* LISTED RECORDS:

(** What [encoding/json] reads: an error, or the type and the raw object of a
    [WatchEvent]. *)
Definition reading : Type := api_error + (string * string).
Definition event : Type := EventType * obj.

(** [Decoder.Decode]. *)
Definition Decode_event (got : reading) : api_error + event :=
  match got with
  | inl err => inl err
  | inr (type, raw) =>
      match event_type type with
      | None => inl (Plain ("got invalid watch event type: " +:+ type))
      | Some t =>
          match Decode raw with
          | inl err => inl (Plain ("unable to decode watch event: " +:+ err))
          | inr o => inr (t, o)
          end
      end
  end.

(** * watch/iowatcher.go *)

(** Where the goroutine of [receive] is: in [Decode], at the send of an event, behind an
    error, at the deferred [Stop] and [close], and at its end. *)
Inductive location : Type :=
| AtDecode | AtSend (ev : event) | AtError (err : api_error) | AtStop | AtClose | AtEnd.

Record StreamWatcher := mkStreamWatcher {
  at_ : location;
  stopped : bool;
  input : list reading;      (* what the source has to give *)
  closes : nat;              (* the calls of [source.Close] *)
  result_closes : nat;       (* the closes of [result] *)
  reports : list api_error;  (* the errors in the log at its highest level *)
  seen : list reading;       (* what has been decoded *)
  received : list event      (* what has gone through [result] *)
}.

Definition goto p (s : StreamWatcher) := mkStreamWatcher p (stopped s) (input s) (closes s)
  (result_closes s) (reports s) (seen s) (received s).
Definition set_input l (s : StreamWatcher) := mkStreamWatcher (at_ s) (stopped s) l (closes s)
  (result_closes s) (reports s) (seen s) (received s).
Definition set_seen x (s : StreamWatcher) := mkStreamWatcher (at_ s) (stopped s) (input s) (closes s)
  (result_closes s) (reports s) (seen s ++ [x]) (received s).
Definition set_received ev (s : StreamWatcher) := mkStreamWatcher (at_ s) (stopped s) (input s) (closes s)
  (result_closes s) (reports s) (seen s) (received s ++ [ev]).
Definition report err (s : StreamWatcher) := mkStreamWatcher (at_ s) (stopped s) (input s) (closes s)
  (result_closes s) (reports s ++ [err]) (seen s) (received s).
Definition close_result (s : StreamWatcher) := mkStreamWatcher (at_ s) (stopped s) (input s) (closes s)
  (S (result_closes s)) (reports s) (seen s) (received s).

(** [NewStreamWatcher], for a source that has the readings [l]. *)
Definition NewStreamWatcher (l : list reading) : StreamWatcher := mkStreamWatcher AtDecode false l 0 0 [] [] [].

Definition Stop (s : StreamWatcher) : StreamWatcher :=
  if stopped s then s
  else mkStreamWatcher (at_ s) true (input s) (S (closes s)) (result_closes s) (reports s) (seen s) (received s).
Definition stopping (s : StreamWatcher) : bool := stopped s.

(** The steps.  A closed source may give an error at any time. *)
Inductive label : Type :=
| Arrive (x : reading)          (* the source gets more *)
| DecodeNext | DecodeClosed (err : api_error) | DecodePanic
| HandleError | DeferredStop | DeferredClose
| Receive                       (* a reader takes the event *)
| CallStop.                     (* [Stop], from any goroutine *)

(** What [receive] does with an error of the source. *)
Definition handle_error (err : api_error) (s : StreamWatcher) : StreamWatcher :=
  if stopping s then s
  else match err with
       | NetError io_EOF | NetError io_ErrUnexpectedEOF => s
       | _ => if IsProbableEOF err then s else report err s
       end.

Definition step (l : label) (s : StreamWatcher) : option StreamWatcher :=
  match l, at_ s with
  | Arrive x, _ => Some (set_input (input s ++ [x]) s)
  | CallStop, _ => Some (Stop s)
  | DecodeNext, AtDecode =>
      match input s with
      | [] => None
      | x :: rest =>
          let s := set_seen x (set_input rest s) in
          match Decode_event x with
          | inl err => Some (goto (AtError err) s)
          | inr ev => Some (goto (AtSend ev) s)
          end
      end
  | DecodeClosed err, AtDecode => if decide (closes s = 0%nat) then None else Some (goto (AtError err) s)
  | DecodePanic, AtDecode => Some (goto AtStop s)
  | Receive, AtSend ev => Some (goto AtDecode (set_received ev s))
  | HandleError, AtError err => Some (goto AtStop (handle_error err s))
  | DeferredStop, AtStop => Some (goto AtClose (Stop s))
  | DeferredClose, AtClose => Some (goto AtEnd (close_result s))
  | _, _ => None
  end.

Fixpoint exec (ls : list label) (s : StreamWatcher) : option StreamWatcher :=
  match ls with
  | [] => Some s
  | l :: ls => step l s ≫= exec ls
  end.

(** * Properties *)

Definition decoded (l : list reading) : list event :=
  omap (λ x, match Decode_event x with inr ev => Some ev | inl _ => None end) l.
Definition pending (s : StreamWatcher) : list event := match at_ s with AtSend ev => [ev] | _ => [] end.

(** What holds whenever the goroutines have got somewhere. *)
Record watcher_ok (s : StreamWatcher) : Prop := {
  wo_events : decoded (seen s) = received s ++ pending s;
  wo_closes : closes s = if stopped s then 1%nat else 0%nat;
  wo_result : result_closes s = match at_ s with AtEnd => 1%nat | _ => 0%nat end;
  wo_stopped : match at_ s with AtClose | AtEnd => stopped s = true | _ => True end
}.

Lemma decoded_app l l' : decoded (l ++ l') = decoded l ++ decoded l'.
Proof. apply omap_app. Qed.

Lemma New_ok l : watcher_ok (NewStreamWatcher l).
Proof. by split. Qed.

* REQUIRED ACTION:
The data above should be output exactly, with each line intact.

* SOLUTION:
(** What [encoding/json] reads: an error, or the type and the raw object of a
    [WatchEvent]. *)
Definition reading : Type := api_error + (string * string).
Definition event : Type := EventType * obj.

(** [Decoder.Decode]. *)
Definition Decode_event (got : reading) : api_error + event :=
  match got with
  | inl err => inl err
  | inr (type, raw) =>
      match event_type type with
      | None => inl (Plain ("got invalid watch event type: " +:+ type))
      | Some t =>
          match Decode raw with
          | inl err => inl (Plain ("unable to decode watch event: " +:+ err))
          | inr o => inr (t, o)
          end
      end
  end.

(** * watch/iowatcher.go *)

(** Where the goroutine of [receive] is: in [Decode], at the send of an event, behind an
    error, at the deferred [Stop] and [close], and at its end. *)
Inductive location : Type :=
| AtDecode | AtSend (ev : event) | AtError (err : api_error) | AtStop | AtClose | AtEnd.

Record StreamWatcher := mkStreamWatcher {
  at_ : location;
  stopped : bool;
  input : list reading;      (* what the source has to give *)
  closes : nat;              (* the calls of [source.Close] *)
  result_closes : nat;       (* the closes of [result] *)
  reports : list api_error;  (* the errors in the log at its highest level *)
  seen : list reading;       (* what has been decoded *)
  received : list event      (* what has gone through [result] *)
}.

Definition goto p (s : StreamWatcher) := mkStreamWatcher p (stopped s) (input s) (closes s)
  (result_closes s) (reports s) (seen s) (received s).
Definition set_input l (s : StreamWatcher) := mkStreamWatcher (at_ s) (stopped s) l (closes s)
  (result_closes s) (reports s) (seen s) (received s).
Definition set_seen x (s : StreamWatcher) := mkStreamWatcher (at_ s) (stopped s) (input s) (closes s)
  (result_closes s) (reports s) (seen s ++ [x]) (received s).
Definition set_received ev (s : StreamWatcher) := mkStreamWatcher (at_ s) (stopped s) (input s) (closes s)
  (result_closes s) (reports s) (seen s) (received s ++ [ev]).
Definition report err (s : StreamWatcher) := mkStreamWatcher (at_ s) (stopped s) (input s) (closes s)
  (result_closes s) (reports s ++ [err]) (seen s) (received s).
Definition close_result (s : StreamWatcher) := mkStreamWatcher (at_ s) (stopped s) (input s) (closes s)
  (S (result_closes s)) (reports s) (seen s) (received s).

(** [NewStreamWatcher], for a source that has the readings [l]. *)
Definition NewStreamWatcher (l : list reading) : StreamWatcher := mkStreamWatcher AtDecode false l 0 0 [] [] [].

Definition Stop (s : StreamWatcher) : StreamWatcher :=
  if stopped s then s
  else mkStreamWatcher (at_ s) true (input s) (S (closes s)) (result_closes s) (reports s) (seen s) (received s).
Definition stopping (s : StreamWatcher) : bool := stopped s.

(** The steps.  A closed source may give an error at any time. *)
Inductive label : Type :=
| Arrive (x : reading)          (* the source gets more *)
| DecodeNext | DecodeClosed (err : api_error) | DecodePanic
| HandleError | DeferredStop | DeferredClose
| Receive                       (* a reader takes the event *)
| CallStop.                     (* [Stop], from any goroutine *)

(** What [receive] does with an error of the source. *)
Definition handle_error (err : api_error) (s : StreamWatcher) : StreamWatcher :=
  if stopping s then s
  else match err with
       | NetError io_EOF | NetError io_ErrUnexpectedEOF => s
       | _ => if IsProbableEOF err then s else report err s
       end.

Definition step (l : label) (s : StreamWatcher) : option StreamWatcher :=
  match l, at_ s with
  | Arrive x, _ => Some (set_input (input s ++ [x]) s)
  | CallStop, _ => Some (Stop s)
  | DecodeNext, AtDecode =>
      match input s with
      | [] => None
      | x :: rest =>
          let s := set_seen x (set_input rest s) in
          match Decode_event x with
          | inl err => Some (goto (AtError err) s)
          | inr ev => Some (goto (AtSend ev) s)
          end
      end
  | DecodeClosed err, AtDecode => if decide (closes s = 0%nat) then None else Some (goto (AtError err) s)
  | DecodePanic, AtDecode => Some (goto AtStop s)
  | Receive, AtSend ev => Some (goto AtDecode (set_received ev s))
  | HandleError, AtError err => Some (goto AtStop (handle_error err s))
  | DeferredStop, AtStop => Some (goto AtClose (Stop s))
  | DeferredClose, AtClose => Some (goto AtEnd (close_result s))
  | _, _ => None
  end.

Fixpoint exec (ls : list label) (s : StreamWatcher) : option StreamWatcher :=
  match ls with
  | [] => Some s
  | l :: ls => step l s ≫= exec ls
  end.

(** * Properties *)

Definition decoded (l : list reading) : list event :=
  omap (λ x, match Decode_event x with inr ev => Some ev | inl _ => None end) l.
Definition pending (s : StreamWatcher) : list event := match at_ s with AtSend ev => [ev] | _ => [] end.

(** What holds whenever the goroutines have got somewhere. *)
Record watcher_ok (s : StreamWatcher) : Prop := {
  wo_events : decoded (seen s) = received s ++ pending s;
  wo_closes : closes s = if stopped s then 1%nat else 0%nat;
  wo_result : result_closes s = match at_ s with AtEnd => 1%nat | _ => 0%nat end;
  wo_stopped : match at_ s with AtClose | AtEnd => stopped s = true | _ => True end
}.

Lemma decoded_app l l' : decoded (l ++ l') = decoded l ++ decoded l'.
Proof. apply omap_app. Qed.

Lemma New_ok l : watcher_ok (NewStreamWatcher l).
Proof. by split. Qed.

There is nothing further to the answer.